I just saw a commercial by the Pete Peterson Foundation on FOX. It points out to the dangerous growing deficit (which is the case).

However, there is a  problem.  Their "solution" to the growing deficit is not to do serious  budget cutting of government spending, but to increase taxes to cover a part of the deficit. Amazingly, they feature a paper on their front page, that tells us their thinking: Federal Income Taxes on Middle-Income Families at Historically Low Levels. If there was an Olympic category for mathematical gymnastics, this paper would take away the gold. To begin with, they divide taxes on a per-capita basis for a family, so if your tax rate is 30%, but you and your spouse have three children, they reach your "family tax rate" by dividing by 5.  They also fail to include such things as  hikes in Social Security rates.

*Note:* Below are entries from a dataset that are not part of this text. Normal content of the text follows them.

(* ===== verification/Admin.v ===== *)
(** Changes of the members on request: server/util.go and of server/server.go
    [AddMember], [RemoveMember], [UpdateMember], [mayRemoveMember], [configure] and
    [Process], with the answer that a request gets when its change is applied. *)
From S2P Require Import Prelude.
From S2P Require Import Names.
From S2P Require Import Wire.
From S2P Require Import Storage.
From S2P Require Import MetaStore.
From S2P Require Import MetaTheorems.
From S2P Require Import Membership.
From S2P Require Import Config.
From S2P Require Import Apply.
From S2P Require Import ConfTheorems.
From stdpp Require Import sorting list strings.
Local Open Scope string_scope.
Local Open Scope list_scope.
Local Open Scope Z_scope.
Local Open Scope go_scope.

(** * Connections *)

(** [transport.ActiveSince], in nanoseconds; [None] is the zero time of a member
    without a connection. *)
Class Transport : Type := ActiveSince : Z -> option Z.

Definition isConnectedSince `{Transport} (since remote : Z) : bool :=
  match ActiveSince remote with None => false | Some t => t <? since end.

Definition numConnectedSince `{Transport} (since self : Z) (members : list Member.t) : Z :=
  foldl (fun connectedNum m =>
           if (Member.ID m =? self) || isConnectedSince since (Member.ID m) then connectedNum + 1 else connectedNum)
    0 members.

Definition isConnectedToQuorumSince `{Transport} (since self : Z) (members : list Member.t) : bool :=
  Z.quot (blen members) 2 + 1 <=? numConnectedSince since self members.

Definition isConnectedFullySince `{Transport} (since self : Z) (members : list Member.t) : bool :=
  numConnectedSince since self members =? blen members.

(** The loop of [longestConnected]. *)
Fixpoint longest_loop `{Transport} (membs : list Z) (longest : Z) (oldest : option Z) : Z :=
  match membs with
  | [] => longest
  | id :: membs' =>
      match ActiveSince id with
      | None => longest_loop membs' longest oldest
      | Some tm =>
          let '(longest, old) := match oldest with None => (id, tm) | Some o => (longest, o) end in
          if tm <? old then longest_loop membs' id (Some tm) else longest_loop membs' longest (Some old)
      end
  end.

Definition longestConnected `{Transport} (membs : list Z) : Z * bool :=
  let longest := longest_loop membs 0 None in
  if longest =? 0 then (longest, false) else (longest, true).

(** * Requests *)

Definition HealthInterval : Z := 5 * 10 ^ 9.

Module Admin.

(** What ends the [select] of [configure]: a response of the apply loop for some
    change, the context, or the stop of the server. *)
Inductive wake : Type :=
  | Triggered (id : Z) (membs : list Member.t) (err : option error)
  | CtxDone (err : error)
  | Stopping.

(** Waiting for the response to change [id]; [None] while there is none. *)
Fixpoint await (id : Z) (ws : list wake) : option (res (list Member.t)) :=
  match ws with
  | [] => None
  | Triggered i membs err :: ws' =>
      if i =? id then Some match err with None => Ok membs | Some e => Err e end else await id ws'
  | CtxDone e :: _ => Some (Err e)
  | Stopping :: _ => Some (Err ErrServerStopping)
  end.

(** [next] is the answer of the generator of ids, [proposed] the error of
    [ProposeConfChange]. The first result is the change that is proposed. *)
Definition configure (next : Z) (proposed : option error) (cc : ConfChange.t) (ws : list wake)
    : ConfChange.t * option (res (list Member.t)) :=
  (ConfChange.mk next (ConfChange.Type_ cc) (ConfChange.NodeID cc) (ConfChange.Context_ cc),
   match proposed with Some e => Some (Err e) | None => await next ws end).

Section Admin.
Context `{Transport} `{Json Member.t}.
(** [Cfg.RaftNodeCfg.StrictReconfigCheck] *)
Context (StrictReconfigCheck : bool).

(** The change of a request, or the error that refuses it. *)
Definition add_change (now : Z) (memb : Member.t) (s : KingbusServer.t) : res ConfChange.t :=
  let cluster := KingbusServer.cluster s in
  if StrictReconfigCheck && negb (RaftCluster.IsReadyToAddNewMember cluster) then Err ErrNotEnoughStartedMembers
  else if StrictReconfigCheck &&
          negb (isConnectedFullySince (now - HealthInterval) (KingbusServer.id s) (RaftCluster.Members cluster))
  then Err ErrUnhealthy
  else Ok (ConfChange.mk 0 ConfChangeAddNode (Member.ID memb) (json_Marshal memb)).

Definition mayRemoveMember (now id : Z) (s : KingbusServer.t) : res unit :=
  let cluster := KingbusServer.cluster s in
  if negb StrictReconfigCheck then Ok tt
  else if negb (RaftCluster.IsReadyToRemoveMember id cluster) then Err ErrNotEnoughStartedMembers
  else if negb (id =? KingbusServer.id s) && bool_decide (ActiveSince id = None) then Ok tt
  else
    let m := RaftCluster.Members cluster in
    let active := numConnectedSince (now - HealthInterval) (KingbusServer.id s) m in
    if active - 1 <? 1 + Z.quot (blen m - 1) 2 then Err ErrUnhealthy else Ok tt.

(** A request gets its answer from [configure]; one that is refused proposes
    nothing. *)
Definition request (change : res ConfChange.t) (next : Z) (proposed : option error) (ws : list wake)
    : option ConfChange.t * option (res (list Member.t)) :=
  match change with
  | Ok cc => let '(cc, r) := configure next proposed cc ws in (Some cc, r)
  | Err e => (None, Some (Err e))
  | Panic => (None, Some Panic)
  end.

Definition AddMember (now : Z) (memb : Member.t) (s : KingbusServer.t) := request (add_change now memb s).

Definition RemoveMember (now id : Z) (s : KingbusServer.t) :=
  request (match mayRemoveMember now id s with
           | Ok _ => Ok (ConfChange.mk 0 ConfChangeRemoveNode id [])
           | Err e => Err e
           | Panic => Panic
           end).

Definition UpdateMember (memb : Member.t) :=
  request (Ok (ConfChange.mk 0 ConfChangeUpdateNode (Member.ID memb) (json_Marshal memb))).

(** [Process] hands the messages of members that were not removed to raft; the
    sender is [from]. *)
Definition Process (from : Z) (step : res unit) (s : KingbusServer.t) : res unit :=
  if RaftCluster.IsIDRemoved from (KingbusServer.cluster s) then Err ErrRemovedSender else step.

End Admin.
End Admin.

(** * The quorum after a removal *)

Section quorum.
Context `{Transport}.

(** The members that are this node or have been connected for the interval. *)
Definition active (now self : Z) (m : Member.t) : bool :=
  (Member.ID m =? self) || isConnectedSince (now - HealthInterval) (Member.ID m).
Definition count_active (now self : Z) (l : list Member.t) : Z :=
  Z.of_nat (length (filter (fun m => active now self m = true) l)).

Lemma numConnectedSince_count now self l :
  numConnectedSince (now - HealthInterval) self l = count_active now self l.
Proof.
  unfold numConnectedSince, count_active. rewrite <- (Z.add_0_l (Z.of_nat _)). generalize 0 as n.
  induction l as [|m l IH]; intros n; cbn [foldl]; [cbn; lia|]. rewrite IH, filter_cons. fold (active now self m).
  destruct (active now self m); [rewrite decide_True by done; cbn [length]; lia|by rewrite decide_False].
Qed.

Lemma count_active_perm now self l k : l ≡ₚ k -> count_active now self l = count_active now self k.
Proof. intros Hp. unfold count_active. by rewrite Hp. Qed.

(** Leaving out one member takes one from the count at most. *)
Lemma count_active_without now self id (ms : gmap Z Member.t) m :
  ms !! id = Some m ->
  count_active now self (RaftCluster.values ms) - 1 <= count_active now self (RaftCluster.values (delete id ms)).
Proof.
  intros Hm. rewrite (count_active_perm now self (RaftCluster.values ms) (m :: RaftCluster.values (delete id ms))).
  - unfold count_active. rewrite filter_cons. destruct (decide _); cbn [length]; lia.
  - unfold RaftCluster.values. rewrite <- (insert_delete_id ms id m Hm) at 1.
    rewrite map_to_list_insert by apply lookup_delete_eq. done.
Qed.

Lemma Members_values c : RaftCluster.Members c ≡ₚ RaftCluster.values (RaftCluster.MembersMap c).
Proof.
  unfold RaftCluster.Members. rewrite merge_sort_Permutation.
  rewrite <- (list_fmap_id (RaftCluster.values _)) at 2. apply reflexive_eq, list_fmap_ext. by intros _ [] _.
Qed.

(** C28: Removing a member keeps the cluster able to decide: when the strict check
    lets a member be removed, the started members are a majority of those that are left,
    and unless the removed one is another node without a connection, so are the members
    that this node has been connected to for five seconds, itself included. *)
Theorem removal_keeps_active_quorum now id s m :
  let ms := RaftCluster.MembersMap (KingbusServer.cluster s) in
  cluster_ok (KingbusServer.cluster s) -> ms !! id = Some m ->
  Admin.mayRemoveMember true now id s = Ok tt ->
  2 * started (delete id ms) > members (delete id ms) /\
  (id <> KingbusServer.id s /\ ActiveSince id = None \/
   2 * count_active now (KingbusServer.id s) (RaftCluster.values (delete id ms)) > members (delete id ms)).
Proof.
  intros ms Hc Hm. unfold Admin.mayRemoveMember. cbn [negb].
  destruct (RaftCluster.IsReadyToRemoveMember id _) eqn:Er; [|done]. cbn [negb].
  intros Hok. split; [by apply (ready_to_remove id _ Hc)|].
  destruct (negb (id =? KingbusServer.id s) && bool_decide (ActiveSince id = None)) eqn:Ed.
  { apply andb_prop in Ed as [E1 E2]. apply negb_true_iff, Z.eqb_neq in E1. apply bool_decide_eq_true in E2. by left. }
  right. rewrite numConnectedSince_count in Hok. rewrite (count_active_perm _ _ _ _ (Members_values _)) in Hok. fold ms in Hok.
  destruct (_ <? _) eqn:El in Hok; [done|]. apply Z.ltb_ge in El.
  pose proof (count_active_without now (KingbusServer.id s) id ms m Hm) as Hw.
  unfold blen in El. rewrite (Permutation_length (Members_values _)), values_length in El. fold ms in El.
  unfold members.
  rewrite (map_size_delete_Some id ms) by (by eexists).
  assert (size ms <> 0%nat) as Hz by (intros Hz%map_size_empty_inv; by rewrite Hz in Hm).
  rewrite Z.quot_div_nonneg in El by lia. Z.div_mod_to_equations. lia.
Qed.
End quorum.

(** * The answer to a request *)

(** The responses that the apply loop has given. *)
Definition wakes_of (calls : list KingbusServer.call) : list Admin.wake :=
  omap (fun c => match c with KingbusServer.Trigger id membs err => Some (Admin.Triggered id membs err) | _ => None end) calls.

Lemma await_app id ws ws' : Forall (fun w => match w with Admin.Triggered i _ _ => i <> id | _ => False end) ws ->
  Admin.await id (ws ++ ws') = Admin.await id ws'.
Proof.
  induction 1 as [|w ws Hw _ IH]; [done|]. destruct w; try done. cbn [app Admin.await].
  by rewrite (proj2 (Z.eqb_neq _ _) Hw).
Qed.

Section answer.
Context `{Json HardState.t} `{Json ConfState.t} `{JsonLaws RaftCluster.t} `{JsonLaws Member.t} `{Transport}.
Context `{Json Attributes.t} `{Json SyncerArgs.t} `{Json MasterInfo.t} `{Json MasterGtidPurged.t}.
(** [raftpb.ConfChange.Marshal], which raft calls for a proposal, and [Unmarshal]. *)
Context (ConfChange_Marshal : ConfChange.t -> bytes) (ConfChange_Unmarshal : bytes -> option ConfChange.t).

(** Only the apply loop itself answers requests. *)
Lemma on_cluster_calls {A} (m : St (RaftCluster.t * MetaStore.t) A) s :
  KingbusServer.calls (KingbusServer.on_cluster m s).2 = KingbusServer.calls s.
Proof. unfold KingbusServer.on_cluster, zoom. by destruct (m _) as [r [c st]]. Qed.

The left-leaning, economist Michael Hudson, who somehow thinks the wealthy will get a break on the tax increases (I don't, except for the oligarchs), does appear to have a good feel for how all this is going to play out:

Given the fact that voters have already rejected the flat tax in principle, it can only be introduced by fiat under crisis conditions. Alan Simpson, President Obama’s designated co-chairman of the “Deficit Reduction Commission” (the euphemistic title given to what is in reality a “Shift Taxes Off Wealth Onto Labor” commission) already has suggested that Republicans close down the government by refusing to increase the federal debt limit this spring. This would create a fiscal crisis and threat of government shutdown. It would be a fiscal 9/11, for the Republicans to trot out their “rescue plan” for the emergency breakdown of government.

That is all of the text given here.